The faculty of arts and sciences (FAS) is considering several changes in the College academic program this spring. The March 1 faculty meeting began debate on:
Double concentrations. Some undergraduates appear interested in completing the requirements for two separate concentrations (while earning a single degree). They can already complete a “joint concentration” in adjoining disciplines, requiring a synthesizing thesis; the new provision would permit concentrating in two unrelated fields, without requiring a thesis. Skeptics questioned whether the proposal would divert students from sampling classes outside their concentrations or encourage over-ambitious youngsters to rack up ever-more credentials.
Cross-registration. Since 2017, undergraduates have been free to take two term-length courses in other Harvard schools “without scrutiny” (and unlimited MIT classes). To simplify administration, the proposal would authorize unlimited cross-registration: within the constraint of fulfilling their College requirements, undergraduates could load up on professional-school classes. Critics said that option undercuts the College’s liberal-arts mission; proponents said other curricular rules such as its General Education requirement provide a sufficient guardrail.
Previous-term registration. As reported, (“Shopping Week, R.I.P.?” News Briefs, March-April, page 22), a study committee has recommended replacing the beginning-of-term course “shopping week” with a system of registration the prior semester (April for the fall, November for the spring). Proponents cite clear gains in ensuring undergraduates are able to enroll in chosen courses, rationalized graduate teaching-fellow assignments, and effective teaching from the beginning of the term. Some faculty members advocated extending the liberalized add/drop provision included in the proposed new system from the first week of classes to the second, and enabling students to register for more than four courses—proposals that might dilute the intended effects of the reform. After further debate, adoption is likely this spring, with the new registration procedure taking effect in the fall of 2023 for spring 2024 classes.

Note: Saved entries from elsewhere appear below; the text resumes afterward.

(* ===== verification/WebauthnOptions.v ===== *)
(** * Passkey options: src/webauthn_options.rs

    The options are plain data; the random [user.id] is an argument. *)

From S2P Require Import Prelude Crates Fixtures.

Definition PASSKEY_USER_NAME : string := "inblock.io".
Definition COSE_ES256 : Z := -7.
Definition PUBLIC_KEY : string := "public-key".
Definition REQUIRED : string := "required".

Record RelyingPartyJson : Type := { rpj_id : string; rpj_name : string }.
Record UserEntityJson : Type := { ue_id : string; ue_name : string; ue_display_name : string }.
Record CredentialParameterJson : Type := { cp_type : string; cp_alg : Z }.
Record AuthenticatorSelectionJson : Type := {
  as_resident_key : string; as_require_resident_key : bool; as_user_verification : string }.
Record CreationExtensionsJson : Type := { ce_cred_props : bool }.
Record PublicKeyCreationOptionsJson : Type := {
  pc_rp : RelyingPartyJson;
  pc_user : UserEntityJson;
  pc_challenge : string;
  pc_pub_key_cred_params : list CredentialParameterJson;
  pc_authenticator_selection : AuthenticatorSelectionJson;
  pc_attestation : string;
  pc_extensions : CreationExtensionsJson;
}.
Record CreationOptionsJson : Type := { co_public_key : PublicKeyCreationOptionsJson }.
Record CredentialDescriptorJson : Type := { cdj_type : string; cdj_id : string }.
Record PublicKeyRequestOptionsJson : Type := {
  pq_challenge : string;
  pq_rp_id : string;
  pq_allow_credentials : list CredentialDescriptorJson;
  pq_user_verification : string;
}.
Record RequestOptionsJson : Type := { ro_public_key : PublicKeyRequestOptionsJson }.

Section defs.
Context `{Base64}.

Definition creation_options (rp_id rp_name user_name : string) (challenge user_id : bytes)
  : CreationOptionsJson :=
  {| co_public_key := {|
      pc_rp := {| rpj_id := rp_id; rpj_name := rp_name |};
      pc_user := {| ue_id := b64url_encode user_id; ue_name := user_name;
                    ue_display_name := user_name |};
      pc_challenge := b64url_encode challenge;
      pc_pub_key_cred_params := [{| cp_type := PUBLIC_KEY; cp_alg := COSE_ES256 |}];
      pc_authenticator_selection := {| as_resident_key := REQUIRED;
        as_require_resident_key := true; as_user_verification := REQUIRED |};
      pc_attestation := "none";
      pc_extensions := {| ce_cred_props := true |} |} |}.
Definition request_options (rp_id : string) (challenge : bytes) (allow : list bytes)
  : RequestOptionsJson :=
  {| ro_public_key := {|
      pq_challenge := b64url_encode challenge;
      pq_rp_id := rp_id;
      pq_allow_credentials :=
        map (λ id, {| cdj_type := PUBLIC_KEY; cdj_id := b64url_encode id |}) allow;
      pq_user_verification := REQUIRED |} |}.

(** ** The JSON the derived serializers write *)

Definition parameter_to_json (c : CredentialParameterJson) : json :=
  JObject [("type", JString (cp_type c)); ("alg", JNumber (show_Z (cp_alg c)))].
Definition descriptor_to_json (c : CredentialDescriptorJson) : json :=
  JObject [("type", JString (cdj_type c)); ("id", JString (cdj_id c))].
Definition creation_options_to_json (o : CreationOptionsJson) : json :=
  let p := co_public_key o in
  JObject [("publicKey", JObject [
    ("rp", JObject [("id", JString (rpj_id (pc_rp p))); ("name", JString (rpj_name (pc_rp p)))]);
    ("user", JObject [("id", JString (ue_id (pc_user p))); ("name", JString (ue_name (pc_user p)));
                      ("displayName", JString (ue_display_name (pc_user p)))]);
    ("challenge", JString (pc_challenge p));
    ("pubKeyCredParams", JArray (map parameter_to_json (pc_pub_key_cred_params p)));
    ("authenticatorSelection", JObject [
       ("residentKey", JString (as_resident_key (pc_authenticator_selection p)));
       ("requireResidentKey", JBool (as_require_resident_key (pc_authenticator_selection p)));
       ("userVerification", JString (as_user_verification (pc_authenticator_selection p)))]);
    ("attestation", JString (pc_attestation p));
    ("extensions", JObject [("credProps", JBool (ce_cred_props (pc_extensions p)))])])].
(** An empty [allowCredentials] is left out. *)
Definition request_options_to_json (o : RequestOptionsJson) : json :=
  let p := ro_public_key o in
  JObject [("publicKey", JObject (
    [("challenge", JString (pq_challenge p)); ("rpId", JString (pq_rp_id p))]
    ++ match pq_allow_credentials p with
       | [] => []
       | cs => [("allowCredentials", JArray (map descriptor_to_json cs))]
       end
    ++ [("userVerification", JString (pq_user_verification p))]))].

(** ** The derived readers *)

Definition read_text (v : json) : option string := match v with JString s => Some s | _ => None end.
Definition read_bool (v : json) : option bool := match v with JBool b => Some b | _ => None end.
Definition read_all {A} (read : json → option A) (v : json) : option (list A) :=
  match v with JArray l => mapM read l | _ => None end.
(** The fields of a struct, handed to its reader in order. *)
Definition struct2 {A} (a b : string) (f : json → json → option A) (v : json) : option A :=
  match fields_of [a; b] v with Some [x; y] => f x y | _ => None end.
Definition struct3 {A} (a b c : string) (f : json → json → json → option A) (v : json) : option A :=
  match fields_of [a; b; c] v with Some [x; y; z] => f x y z | _ => None end.
Definition struct1 {A} (a : string) (f : json → option A) (v : json) : option A :=
  match fields_of [a] v with Some [x] => f x | _ => None end.

Definition relying_party_of_json : json → option RelyingPartyJson :=
  struct2 "id" "name" (λ id name, id ← read_text id; name ← read_text name;
    Some {| rpj_id := id; rpj_name := name |}).
Definition user_entity_of_json : json → option UserEntityJson :=
  struct3 "id" "name" "displayName" (λ id name display_name,
    id ← read_text id; name ← read_text name; display_name ← read_text display_name;
    Some {| ue_id := id; ue_name := name; ue_display_name := display_name |}).
Definition parameter_of_json : json → option CredentialParameterJson :=
  struct2 "type" "alg" (λ t alg, t ← read_text t; alg ← as_i64_value alg;
    Some {| cp_type := t; cp_alg := alg |}).
Definition selection_of_json : json → option AuthenticatorSelectionJson :=
  struct3 "residentKey" "requireResidentKey" "userVerification" (λ key require uv,
    key ← read_text key; require ← read_bool require; uv ← read_text uv;
    Some {| as_resident_key := key; as_require_resident_key := require;
            as_user_verification := uv |}).
Definition creation_extensions_of_json : json → option CreationExtensionsJson :=
  struct1 "credProps" (λ b, b ← read_bool b; Some {| ce_cred_props := b |}).
Definition public_key_creation_of_json (v : json) : option PublicKeyCreationOptionsJson :=
  match fields_of ["rp"; "user"; "challenge"; "pubKeyCredParams"; "authenticatorSelection";
    "attestation"; "extensions"] v with
  | Some [rp; user; challenge; params; selection; attestation; extensions] =>
      rp ← relying_party_of_json rp; user ← user_entity_of_json user;
      challenge ← read_text challenge; params ← read_all parameter_of_json params;
      selection ← selection_of_json selection; attestation ← read_text attestation;
      extensions ← creation_extensions_of_json extensions;
      Some {| pc_rp := rp; pc_user := user; pc_challenge := challenge;
              pc_pub_key_cred_params := params; pc_authenticator_selection := selection;
              pc_attestation := attestation; pc_extensions := extensions |}
  | _ => None
  end.
Definition creation_options_of_json : json → option CreationOptionsJson :=
  struct1 "publicKey" (λ v, p ← public_key_creation_of_json v; Some {| co_public_key := p |}).

Definition descriptor_of_json : json → option CredentialDescriptorJson :=
  struct2 "type" "id" (λ t id, t ← read_text t; id ← read_text id;
    Some {| cdj_type := t; cdj_id := id |}).
(** [allowCredentials] may be absent from an object. *)
Definition public_key_request_of_json (v : json) : option PublicKeyRequestOptionsJson :=
  let names := ["challenge"; "rpId"; "allowCredentials"; "userVerification"] in
  let v := match v with
    | JObject ms => match members_named "allowCredentials" ms with
        | [] => JObject (("allowCredentials", JArray []) :: ms)
        | _ => v
        end
    | _ => v
    end in
  match fields_of names v with
  | Some [challenge; rp_id; allow; uv] =>
      challenge ← read_text challenge; rp_id ← read_text rp_id;
      allow ← read_all descriptor_of_json allow; uv ← read_text uv;
      Some {| pq_challenge := challenge; pq_rp_id := rp_id; pq_allow_credentials := allow;
              pq_user_verification := uv |}
  | _ => None
  end.
Definition request_options_of_json : json → option RequestOptionsJson :=
  struct1 "publicKey" (λ v, p ← public_key_request_of_json v; Some {| ro_public_key := p |}).
End defs.

(** ** What is written is read back *)

Lemma read_all_map {A} (read : json → option A) (write : A → json) (ok : A → Prop) l :
  (∀ a, ok a → read (write a) = Some a) → Forall ok l →
  read_all read (JArray (map write l)) = Some l.
Proof.
  intros Hr Hl. cbn. induction Hl as [|a l Ha Hl IH]; [done|].
  cbn [map mapM]. rewrite Hr by done. cbn [mbind option_bind]. by rewrite IH.
Qed.
Lemma parameter_json c : (i64_min ≤ cp_alg c ≤ i64_max)%Z →
  parameter_of_json (parameter_to_json c) = Some c.
Proof.
  intros Hc. destruct c as [t alg]. unfold parameter_of_json, struct2. cbn -[as_i64_value].
  by rewrite as_i64_number.
Qed.
Lemma creation_options_json o :
  Forall (λ c, i64_min ≤ cp_alg c ≤ i64_max)%Z (pc_pub_key_cred_params (co_public_key o)) →
  creation_options_of_json (creation_options_to_json o) = Some o.
Proof.
  intros Hp. destruct o as [[[ri rn] [ui un ud] ch ps [rk rr uv] att [cp]]].
  pose proof (read_all_map _ _ _ _ parameter_json Hp) as Hr. revert Hr.
  unfold creation_options_to_json. cbn [co_public_key pc_pub_key_cred_params].
  generalize (map parameter_to_json ps). intros js Hr.
  unfold creation_options_of_json, struct1, public_key_creation_of_json.
  cbn -[read_all]. by rewrite Hr.
Qed.
Lemma request_options_json o :
  request_options_of_json (request_options_to_json o) = Some o.
Proof.
  destruct o as [[ch rp allow uv]].
  unfold request_options_of_json, struct1, public_key_request_of_json.
  assert (read_all descriptor_of_json (JArray (map descriptor_to_json allow)) = Some allow) as Ha.
  { apply (read_all_map _ _ (λ _, True)); [by intros [t i] _|by apply Forall_true]. }
  destruct allow as [|c allow]; [done|]. revert Ha.
  unfold request_options_to_json. cbn [ro_public_key pq_allow_credentials].
  generalize (map descriptor_to_json (c :: allow)). intros js Ha.
  cbn -[read_all]. by rewrite Ha.
Qed.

The proposals’ administrative and academic implications are detailed at harvardmag.com/shopping-concentrations-22.
Tweaking the Tenure Track
Following a committee Review of its tenure track for appointments and promotions to associate and tenured professor last fall, Faculty of Arts and Sciences (FAS) dean Claudine Gay on March 8 announced steps to implement its recommendations. Alongside detailed improvements in the formal process of presenting cases for promotion, the reforms make clear that FAS “endorses a developmental view of the candidate’s teaching, advising, and mentoring—that these activities are learned over time, and as important as ‘achievements’ in these areas are the effort, thoughtfulness, and willingness to improve that a faculty member demonstrates.”
Beyond existing forms of review, the FAS now endorses the recommendation that “peer observation of teaching become a required form of evaluating teaching and that it be implemented throughout a faculty member’s time on the tenure track”—almost revolutionary steps compared to past reluctance to make in-person review of teaching a routine part of any professor’s evaluation.
Gay underscored the review committee’s belief that FAS needs “a greater degree of senior faculty engagement with our tenure-track colleagues, not just proximate to promotion reviews, but in an ongoing way from the point of hire….” In other words, in building the faculty of the future, current professors must help replenish the ranks of future scholars even as they pursue their own research and teaching.